### Action item
Would you restate the entries below word for word, starting at the first line and ending with the one that has "scan) are Rocq"?

### Source information

(** * licencia_scraper: a shallow embedding of the availability monitor

    The development follows [src/licencia_scraper.py].  Pure helpers
    ([_validate_rut], [_format_rut], the regular expressions of the error
    scan) are Rocq functions on [string]; the methods that talk to the
    browser are written in a small state-and-exception monad over an
    abstract browser, so that every statement holds for every behaviour of
    the page.

    Conventions.
    - A Python [str] is a Rocq [string]; the two agree character for
      character on ASCII text.  [upper], [lower], [isspace] and the [\d]
      class are the ASCII parts of Python's tables; other characters are
      left unchanged by the case conversions.  A text that is not ASCII is
      carried in its UTF-8 bytes, as the literals of this file are: the
      statements on page content speak of the letters a to z in either
      case and of every other character as it is written.  The identifier
      functions, which the user feeds, are given a second time on code
      points, with the tables of [str.upper] and of the decimal digits as
      parameters (module [Text]).
    - [print_colored] and [logger] calls only narrate; they are left out.
    - A fault is a Python [Exception] raised by a collaborator call.  The
      asynchronous [KeyboardInterrupt] is not the result of a call and is
      outside the embedding; the dictionary its handler builds in the click
      loop is [user_interrupted_result]. *)

From Stdlib Require Import String Ascii List ZArith Bool Lia DecimalString.
Import ListNotations.
Open Scope string_scope.
Open Scope Z_scope.

(** ** Python string primitives *)

Definition code (c : ascii) : Z := Z.of_nat (nat_of_ascii c).

Definition is_digit (c : ascii) : bool := (48 <=? code c) && (code c <=? 57).

(** [str.isspace] on ASCII: TAB..CR, FS..US and the space. *)
Definition is_space (c : ascii) : bool :=
  ((9 <=? code c) && (code c <=? 13)) || ((28 <=? code c) && (code c <=? 32)).

Definition upper_ascii (c : ascii) : ascii :=
  if (97 <=? code c) && (code c <=? 122)
  then ascii_of_nat (nat_of_ascii c - 32) else c.

Definition lower_ascii (c : ascii) : ascii :=
  if (65 <=? code c) && (code c <=? 90)
  then ascii_of_nat (nat_of_ascii c + 32) else c.

Fixpoint map_str (f : ascii -> ascii) (s : string) : string :=
  match s with
  | EmptyString => EmptyString
  | String c s' => String (f c) (map_str f s')
  end.

Definition upper : string -> string := map_str upper_ascii.
Definition lower : string -> string := map_str lower_ascii.

(** [s.replace(old, '')] for a one-character [old]. *)
Fixpoint remove_char (old : ascii) (s : string) : string :=
  match s with
  | EmptyString => EmptyString
  | String c s' =>
      if Ascii.eqb c old then remove_char old s' else String c (remove_char old s')
  end.

(** [needle in hay]. *)
Fixpoint contains (needle hay : string) : bool :=
  if String.prefix needle hay then true
  else match hay with
       | EmptyString => false
       | String _ hay' => contains needle hay'
       end.

(** [s.split(sep)] for a one-character [sep]. *)
Fixpoint split_char (sep : ascii) (s : string) : list string :=
  match s with
  | EmptyString => [EmptyString]
  | String c s' =>
      if Ascii.eqb c sep then EmptyString :: split_char sep s'
      else match split_char sep s' with
           | w :: ws => String c w :: ws
           | [] => [String c EmptyString]
           end
  end.

Fixpoint lstrip (s : string) : string :=
  match s with
  | String c s' => if is_space c then lstrip s' else s
  | EmptyString => EmptyString
  end.

Fixpoint rstrip (s : string) : string :=
  match s with
  | EmptyString => EmptyString
  | String c s' =>
      match rstrip s' with
      | EmptyString => if is_space c then EmptyString else String c EmptyString
      | t => String c t
      end
  end.

Definition strip (s : string) : string := rstrip (lstrip s).

(** [sep.join(l)]. *)
Definition join (sep : string) (l : list string) : string := String.concat sep l.

(** [str(n)] and [int(c)] for a decimal digit [c]. *)
Definition str_of_Z (n : Z) : string := NilZero.string_of_int (Z.to_int n).
Definition int_of_digit (c : ascii) : Z := code c - 48.

(** [len(s)], as a Python integer. *)
Definition len (s : string) : Z := Z.of_nat (String.length s).

(** The one-character string of the line feed, [chr(10)]. *)
Definition LF : string := String (ascii_of_nat 10) EmptyString.

(** ** Regular expressions, as [re] runs them

    The patterns of the program are sequences of single-character tests
    under [x], [x?], [x*], [x*?] and of look-aheads; [match_here] tries the
    alternatives in the order of Python's backtracking matcher and returns
    the length of the first match that starts here. *)

Inductive item : Type :=
| One (p : ascii -> bool)          (* a character of the class p *)
| Opt (p : ascii -> bool)          (* p?   greedy *)
| Star (p : ascii -> bool)         (* p*   greedy *)
| StarLazy (p : ascii -> bool)     (* p*?  lazy *)
| Look (q : string -> bool).       (* zero-width test of what follows *)

Definition regex : Type := list item.

Fixpoint match_here (r : regex) : string -> option nat :=
  match r with
  | [] => fun _ => Some 0%nat
  | One p :: r' => fun s =>
      match s with
      | String c s' => if p c then option_map S (match_here r' s') else None
      | EmptyString => None
      end
  | Opt p :: r' => fun s =>
      match s with
      | String c s' =>
          if p c then
            match match_here r' s' with
            | Some n => Some (S n)
            | None => match_here r' s
            end
          else match_here r' s
      | EmptyString => match_here r' s
      end
  | Star p :: r' =>
      fix greedy (s : string) : option nat :=
        match s with
        | String c s' =>
            if p c then
              match greedy s' with
              | Some n => Some (S n)
              | None => match_here r' s
              end
            else match_here r' s
        | EmptyString => match_here r' s
        end
  | StarLazy p :: r' =>
      fix lazy (s : string) : option nat :=
        match match_here r' s with
        | Some n => Some n
        | None =>
            match s with
            | String c s' => if p c then option_map S (lazy s') else None
            | EmptyString => None
            end
        end
  | Look q :: r' => fun s => if q s then match_here r' s else None
  end.

(** Character classes and the two zero-width tests used by the program. *)
Definition lit (c : ascii) : ascii -> bool := fun x => Ascii.eqb x c.
Definition ilit (c : ascii) : ascii -> bool :=
  fun x => Ascii.eqb (lower_ascii x) (lower_ascii c).      (* re.IGNORECASE *)
Definition any_char : ascii -> bool := fun _ => true.       (* . with re.DOTALL *)
Definition not_char (c : ascii) : ascii -> bool := fun x => negb (Ascii.eqb x c).
(** * The background cache of the TikTok download extension

    A shallow embedding of [background.js] (the TTL cache, its
    hydration and debounced write-back, key derivation and the fetch
    orchestrator) and of [logger.js] (the scoped, leveled logger),
    together with the properties stated about them; and of the parts
    of [content.js] and [popup.js] that talk to the worker or decide
    without the page: the URL patterns, the messages, the API URL, the
    response callback and the merging of state updates.

    Conventions.
    - Times are integer milliseconds ([Z]); every [Date.now()] of the
      source is an explicit argument of the embedded function, so that
      nothing is assumed about the clock.  A timeout that a function
      arms is armed at the time that function has read.
    - Strings are strings of octets (UTF-8); keys of the cache are
      strings, the falsy one being the empty string.  Messages, stored
      records and logger options have the types of the message contract
      and of the storage layout, a property that may be missing being an
      [option].
    - The module-level variables [cache], [cacheLoadPromise] and
      [persistTimeoutId] are the first three fields of [state]; the
      other fields record what the host (timers, storage, network) was
      asked to do.
    - Calls to [logger] only print to the console and are left out of
      the cache model; the logger has a model of its own in [Logger]. *)

From Stdlib Require Import ZArith Lia Ascii String.
From stdpp Require Import base tactics option list gmap strings fin_maps pretty.

Local Open Scope Z_scope.

(** ** Values *)

#[local] Set Warnings "-register-all".

(** JSON values: the payload of a response and what durable storage
    holds.  Numbers are kept by their integer value. *)
Inductive json : Type :=
  | JNull
  | JBool (b : bool)
  | JNum (n : Z)
  | JStr (s : string)
  | JArr (items : list json)
  | JObj (fields : list (string * json)).
(** An update for an id the store holds: the stored record is merged, and
    the clock is read once, for the timestamp. *)
Lemma upsert_existing nid nm la lo ts st r :
  nodes_lookup (VStr nid) (nodes st) = Some r →
  (upsert_node (VStr nid) (opt_str nm) (opt_float la) (opt_float lo) (opt_float ts) st).2
    = inr tt ∧
  nodes_lookup (VStr nid)
    (nodes (upsert_node (VStr nid) (opt_str nm) (opt_float la) (opt_float lo)
                        (opt_float ts) st).1)
    = Some (merged r nm la lo (stamp ts (clock (ticks st)))).
Proof.
  intros Hr. run_m. rewrite Hr.
  destruct nm as [s|]; [destruct (String.eqb s "") eqn:Es|];
  (destruct ts as [t|]; [destruct (t =? 0)%float eqn:Et|]);
  destruct la as [x|], lo as [y|]; run_m; rewrite ?Es, ?Et; run_m;
  try destruct (o_set (origin st)); run_m;
  (split; [reflexivity|]);
  rewrite ?nodes_lookup_alter, Hr; destruct r; unfold merged, stamp; simpl;
  rewrite ?Es, ?Et; reflexivity.
Qed.

(** An update for a new id: the record starts as [{"name": nid, "lat": None,
    "lon": None}], which takes one reading of the clock; the timestamp takes
    the next one. *)
Lemma upsert_fresh nid nm la lo ts st :
  nodes_lookup (VStr nid) (nodes st) = None →
  (upsert_node (VStr nid) (opt_str nm) (opt_float la) (opt_float lo) (opt_float ts) st).2
    = inr tt ∧
  nodes_lookup (VStr nid)
    (nodes (upsert_node (VStr nid) (opt_str nm) (opt_float la) (opt_float lo)
                        (opt_float ts) st).1)
    = Some (merged (Node (VStr nid) None None (clock (ticks st))) nm la lo
                   (stamp ts (clock (S (ticks st))))).
Proof.
  intros Hr. run_m. rewrite Hr.
  destruct nm as [s|]; [destruct (String.eqb s "") eqn:Es|];
  (destruct ts as [t|]; [destruct (t =? 0)%float eqn:Et|]);
  destruct la as [x|], lo as [y|]; run_m; rewrite ?Es, ?Et; run_m;
  try destruct (o_set (origin st)); run_m;
  (split; [reflexivity|]);
  (rewrite nodes_lookup_snoc;
   [unfold merged, stamp; simpl; rewrite ?Es, ?Et; reflexivity
   |apply key_eqb_str|done]).
Qed.

(** C1, as the code has it.  An update never raises and leaves under its id
    the stored record (or, for a new id, the record named after the id with
    no position) merged with it: the name is replaced by a non-empty name
    only, the position by a latitude and a longitude given together only, so
    an update with an id and a timestamp alone keeps the position; the
    last-seen time is always set, to the timestamp when that is present and
    not zero, and to the reading of the clock otherwise. *)
Theorem upsert_merges (nid : string) (nm : option string) (la lo ts : option float)
    (st : state) :
  let found := nodes_lookup (VStr nid) (nodes st) in
  let base := default (Node (VStr nid) None None (clock (ticks st))) found in
  let t_now := clock (match found with Some _ => ticks st | None => S (ticks st) end) in
  let out := upsert_node (VStr nid) (opt_str nm) (opt_float la) (opt_float lo)
                         (opt_float ts) st in
  out.2 = inr tt ∧
  nodes_lookup (VStr nid) (nodes out.1) = Some (merged base nm la lo (stamp ts t_now)).
Proof.
  simpl. destruct (nodes_lookup (VStr nid) (nodes st)) as [r|] eqn:Hr; simpl.
  - by apply upsert_existing.
  - by apply upsert_fresh.
Qed.

(** *** The origin *)

Lemma upsert_keeps_origin c o0 :
  o_set o0 = true ∨ is_none (c_lat c) || is_none (c_lon c) = true →
  hoare (on_data (λ _ o, o = o0)) (apply_call c) (λ _, True).
Proof.
  intros Hc. unfold apply_call.
  apply (hoare_upsert _ (λ _, True)); try done.
  intros Ela Elo x y l o -> Hset. destruct Hc as [Hc|Hc]; [congruence|].
  rewrite Ela, Elo in Hc. done.
Qed.

Lemma run_upserts_keeps_origin calls st :
  o_set (origin st) = true → origin (run_upserts calls st) = origin st.
Proof.
  intros Hset. unfold run_upserts.
  revert st Hset. induction calls as [|c calls IH]; intros st Hset; [done|].
  simpl.
  destruct (upsert_keeps_origin c (origin st) (or_introl Hset) st) as [Ho _]; [done|].
  unfold on_data in Ho. rewrite IH; [done|]. by rewrite Ho.
Qed.
(** One item appends one row; the name goes with it in the first row of
    the block only. *)
Lemma grouped_item_laid_out (device : Device.t) (start_row : nat)
    (ws : Worksheet.t) (rows : list (list Cell.t)) (item : Item) :
  laid_out ws rows →
  laid_out
    (run_row (S (length rows))
       (row_ops width
          (VStr (if decide (S (length rows) = start_row)
                 then Device.name device else []) :: fields item)) ws)
    (rows ++ [data_row width
                (VStr (if decide (S (length rows) = start_row)
                       then Device.name device else []) :: fields item)]).
Proof.
  intros Hws. rewrite <- build_row_data_row by (simpl; by rewrite fields_fit).
  apply run_row_laid_out; [done|]. intros c. apply row_ops_columns.
  simpl. by rewrite fields_fit.
Qed.

Lemma grouped_rest_laid_out (device : Device.t) (start_row : nat)
    (its : list Item) (ws : Worksheet.t) (rows : list (list Cell.t)) :
  laid_out ws rows → start_row < S (length rows) →
  laid_out
    (foldl (grouped_item fields width device start_row) (ws, S (length rows)) its).1
    (rows ++ ((λ item, data_row width (VStr [] :: fields item)) <$> its)).
Proof.
  revert ws rows. induction its as [|item its IH]; intros ws rows Hws Hstart.
  - simpl. by rewrite app_nil_r.
  - rewrite foldl_step, grouped_item_eq, fmap_cons, cons_middle, app_assoc.
    replace (S (length rows) + 1)
      with (S (length (rows ++ [data_row width (VStr [] :: fields item)])))
      by (rewrite length_app; simpl; lia).
    apply IH; [|rewrite length_app; simpl; lia].
    pose proof (grouped_item_laid_out device start_row ws rows item Hws) as H.
    destruct (decide (S (length rows) = start_row)); [lia|exact H].
Qed.

Lemma grouped_device_empty (device : Device.t) (ws : Worksheet.t) (row_num : nat) :
  items device = [] →
  grouped_device items fields width (ws, row_num) device =
    (run_row row_num (row_ops width [VStr (Device.name device)]) ws, row_num + 1).
Proof. intros H. unfold grouped_device. by rewrite H. Qed.

Lemma grouped_device_items (device : Device.t) (ws : Worksheet.t) (row_num : nat)
    (item : Item) (rest : list Item) :
  items device = item :: rest →
  grouped_device items fields width (ws, row_num) device =
    let st := foldl (grouped_item fields width device row_num) (ws, row_num)
                    (item :: rest) in
    if decide (row_num + 1 < st.2)
    then (Worksheet.merge_cells row_num 1 (st.2 - 1) 1 st.1, st.2)
    else st.
Proof.
  intros H. unfold grouped_device. rewrite H.
  by destruct (foldl _ _ _) as [ws' row_num'].
Qed.

Lemma block_length (device : Device.t) :
  length (block items fields device) = length (items device) `max` 1.
Proof.
  unfold block. destruct (items device) as [|item rest]; [done|].
  simpl. rewrite length_fmap. lia.
Qed.

Lemma block_widths (device : Device.t) :
  0 < width →
  Forall (λ cells, length cells = width)
         (data_row width <$> block items fields device).
Proof.
  intros Hpos. apply Forall_fmap, Forall_forall. intros values Hv. simpl.
  apply data_row_length. unfold block in Hv.
  destruct (items device) as [|item rest].
  - apply list_elem_of_singleton in Hv as ->. simpl. lia.
  - apply elem_of_cons in Hv as [->|Hv]; [simpl; by rewrite fields_fit|].
    apply list_elem_of_fmap in Hv as (it & -> & _). simpl. by rewrite fields_fit.
Qed.

Lemma grouped_device_row_num (device : Device.t) (ws : Worksheet.t) (row_num : nat) :
  (grouped_device items fields width (ws, row_num) device).2
  = row_num + length (block items fields device).
Proof.
  rewrite block_length. destruct (items device) as [|item rest] eqn:E.
  - by rewrite grouped_device_empty.
  - rewrite (grouped_device_items device ws row_num item rest E). cbv zeta.
    case_decide; simpl; rewrite grouped_items_row_num; simpl; lia.
Qed.

Lemma grouped_device_merged (device : Device.t) (ws : Worksheet.t) (row_num : nat) :
  Worksheet.merged_cells (grouped_device items fields width (ws, row_num) device).1
  = Worksheet.merged_cells ws ++
    (if decide (1 < length (items device))
     then [name_cells row_num (row_num + length (items device) - 1)]
     else []).
Proof.
  destruct (items device) as [|item rest] eqn:E.
  - rewrite grouped_device_empty by done. cbn [fst].
    rewrite run_row_merged. rewrite decide_False by (simpl; lia).
    by rewrite app_nil_r.
  - rewrite (grouped_device_items device ws row_num item rest E). cbv zeta.
    rewrite grouped_items_row_num.
    destruct (decide (row_num + 1 < row_num + length (item :: rest))) as [H|H].
    + rewrite decide_True by lia. cbn [fst].
      unfold Worksheet.merge_cells. cbn [Worksheet.merged_cells].
      by rewrite grouped_items_merged.
    + rewrite decide_False by lia.
      by rewrite grouped_items_merged, app_nil_r.
Qed.

Lemma grouped_device_row_dimensions (device : Device.t) (ws : Worksheet.t)
    (row_num : nat) :
  Worksheet.row_dimensions (grouped_device items fields width (ws, row_num) device).1
  = Worksheet.row_dimensions ws.
Proof.
  destruct (items device) as [|item rest] eqn:E.
  - rewrite grouped_device_empty by done. cbn [fst]. apply run_row_row_dimensions.
  - rewrite (grouped_device_items device ws row_num item rest E). cbv zeta.
    case_decide; cbn [fst]; [|apply grouped_items_row_dimensions].
    unfold Worksheet.merge_cells. cbn [Worksheet.row_dimensions].
    apply grouped_items_row_dimensions.
Qed.

(** One device appends its block. *)
Lemma grouped_device_laid_out (device : Device.t) (ws : Worksheet.t)
    (rows : list (list Cell.t)) :
  0 < width → laid_out ws rows →
  laid_out (grouped_device items fields width (ws, S (length rows)) device).1
           (rows ++ (data_row width <$> block items fields device)).
Proof.
  intros Hpos Hws. unfold block. destruct (items device) as [|item rest] eqn:E.
  - rewrite grouped_device_empty by done. cbn [fst].
    change (data_row width <$> [[VStr (Device.name device)]])
      with [data_row width [VStr (Device.name device)]].
    rewrite <- build_row_data_row by (simpl; lia).
    apply run_row_laid_out; [done|]. intros c. apply row_ops_columns. simpl. lia.
  - rewrite (grouped_device_items device ws _ item rest E). cbv zeta.
    assert (laid_out
              (foldl (grouped_item fields width device (S (length rows)))
                     (ws, S (length rows)) (item :: rest)).1
              (rows ++ (data_row width <$>
                 (VStr (Device.name device) :: fields item)
                   :: ((λ item, VStr [] :: fields item) <$> rest)))) as H.
    { rewrite foldl_step, grouped_item_eq, fmap_cons, cons_middle, app_assoc.
      rewrite <- list_fmap_compose.
      replace (S (length rows) + 1)
        with (S (length (rows ++ [data_row width
                                    (VStr (Device.name device) :: fields item)])))
        by (rewrite length_app; simpl; lia).
      apply grouped_rest_laid_out; [|rewrite length_app; simpl; lia].
      pose proof (grouped_item_laid_out device (S (length rows)) ws rows item Hws)
        as H.
      destruct (decide (S (length rows) = S (length rows))); [exact H|done]. }
    by case_decide.
Qed.

Lemma grouped_loop_step (device : Device.t) (devices : list Device.t)
    (st : Worksheet.t * nat) :
  grouped_loop items fields width (device :: devices) st =
    grouped_loop items fields width devices
      (grouped_device items fields width st device).
Proof. reflexivity. Qed.

Lemma grouped_loop_row_num (devices : list Device.t) (ws : Worksheet.t) (row_num : nat) :
  (grouped_loop items fields width devices (ws, row_num)).2
  = row_num + length (devices ≫= block items fields).
Proof.
  revert ws row_num. induction devices as [|d devices IH]; intros ws row_num.
  - simpl. lia.
  - rewrite grouped_loop_step.
    destruct (grouped_device items fields width (ws, row_num) d) as [ws' n'] eqn:E.
    rewrite IH. pose proof (grouped_device_row_num d ws row_num) as H.
    rewrite E in H. simpl in H. rewrite H, bind_cons, length_app. lia.
Qed.

Lemma grouped_loop_merged (devices : list Device.t) (ws : Worksheet.t) (row_num : nat) :
  Worksheet.merged_cells (grouped_loop items fields width devices (ws, row_num)).1
  = Worksheet.merged_cells ws ++ merges items fields row_num devices.
Proof.
  revert ws row_num. induction devices as [|d devices IH]; intros ws row_num.
  - simpl. by rewrite app_nil_r.
  - rewrite grouped_loop_step.
    destruct (grouped_device items fields width (ws, row_num) d) as [ws' n'] eqn:E.
    rewrite IH. pose proof (grouped_device_row_num d ws row_num) as Hn.
    pose proof (grouped_device_merged d ws row_num) as Hm.
    rewrite E in Hn, Hm. simpl in Hn, Hm. rewrite Hn, Hm. simpl merges.
    by rewrite app_assoc.
Qed.

Lemma grouped_loop_row_dimensions (devices : list Device.t) (ws : Worksheet.t)
    (row_num : nat) :
  Worksheet.row_dimensions (grouped_loop items fields width devices (ws, row_num)).1
  = Worksheet.row_dimensions ws.
Proof.
  revert ws row_num. induction devices as [|d devices IH]; intros ws row_num; [done|].
  rewrite grouped_loop_step.
  destruct (grouped_device items fields width (ws, row_num) d) as [ws' n'] eqn:E.
  rewrite IH. pose proof (grouped_device_row_dimensions d ws row_num) as H.
  by rewrite E in H.
Qed.

(** The loop appends the blocks of the devices, in order. *)
Lemma grouped_loop_laid_out (devices : list Device.t) (ws : Worksheet.t)
    (rows : list (list Cell.t)) :
  0 < width → laid_out ws rows →
  laid_out (grouped_loop items fields width devices (ws, S (length rows))).1
           (rows ++ (data_row width <$> (devices ≫= block items fields))).
Proof.
  intros Hpos. revert ws rows. induction devices as [|d devices IH]; intros ws rows Hws.
  - simpl. by rewrite app_nil_r.
  - rewrite grouped_loop_step, bind_cons, fmap_app, app_assoc.
    destruct (grouped_device items fields width (ws, S (length rows)) d)
      as [ws' n'] eqn:E.
    pose proof (grouped_device_row_num d ws (S (length rows))) as Hn.
    pose proof (grouped_device_laid_out d ws rows Hpos Hws) as Hl.
    rewrite E in Hn, Hl. cbn [fst snd] in Hn, Hl. subst n'.
    replace (S (length rows) + length (block items fields d))
      with (S (length (rows ++ (data_row width <$> block items fields d))))
      by (rewrite length_app, length_fmap; lia).
    by apply IH.
Qed.
End grouped_facts.

(** *** Ranges merged by the loop *)

Section merges_facts.
Context {Item : Type}.
Variable items : Device.t → list Item.
Variable fields : Item → list cell_value.

Lemma merges_cons (row_num : nat) (d : Device.t) (devices : list Device.t) :
  merges items fields row_num (d :: devices) =
    (if decide (1 < length (items d))
     then [name_cells row_num (row_num + length (items d) - 1)]
     else [])
    ++ merges items fields (row_num + length (block items fields d)) devices.
Proof. reflexivity. Qed.


(** A merged range lies in column 1, spans at least two rows, and stays
    within the rows the devices take. *)
Lemma merges_bounds (row_num : nat) (devices : list Device.t) (rg : CellRange.t) :
  rg ∈ merges items fields row_num devices →
  ∃ first last, rg = name_cells first last ∧ row_num ≤ first ∧ first < last ∧
                last < row_num + length (devices ≫= block items fields).
Proof.
  revert row_num. induction devices as [|d devices IH]; intros row_num H.
  - by apply elem_of_nil in H.
  - rewrite merges_cons in H. rewrite bind_cons, length_app.
    pose proof (block_length items fields d) as Hb.
    apply elem_of_app in H as [H|H].
    + case_decide as Hn; [|by apply elem_of_nil in H].
      apply list_elem_of_singleton in H as ->.
      eexists _, _. split; [done|]. lia.
    + apply IH in H as (first & last & -> & ? & ? & ?).
      exists first, last. split; [done|]. lia.
Qed.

### Response area
(** * licencia_scraper: a shallow embedding of the availability monitor

    The development follows [src/licencia_scraper.py].  Pure helpers
    ([_validate_rut], [_format_rut], the regular expressions of the error
    scan) are Rocq functions on [string]; the methods that talk to the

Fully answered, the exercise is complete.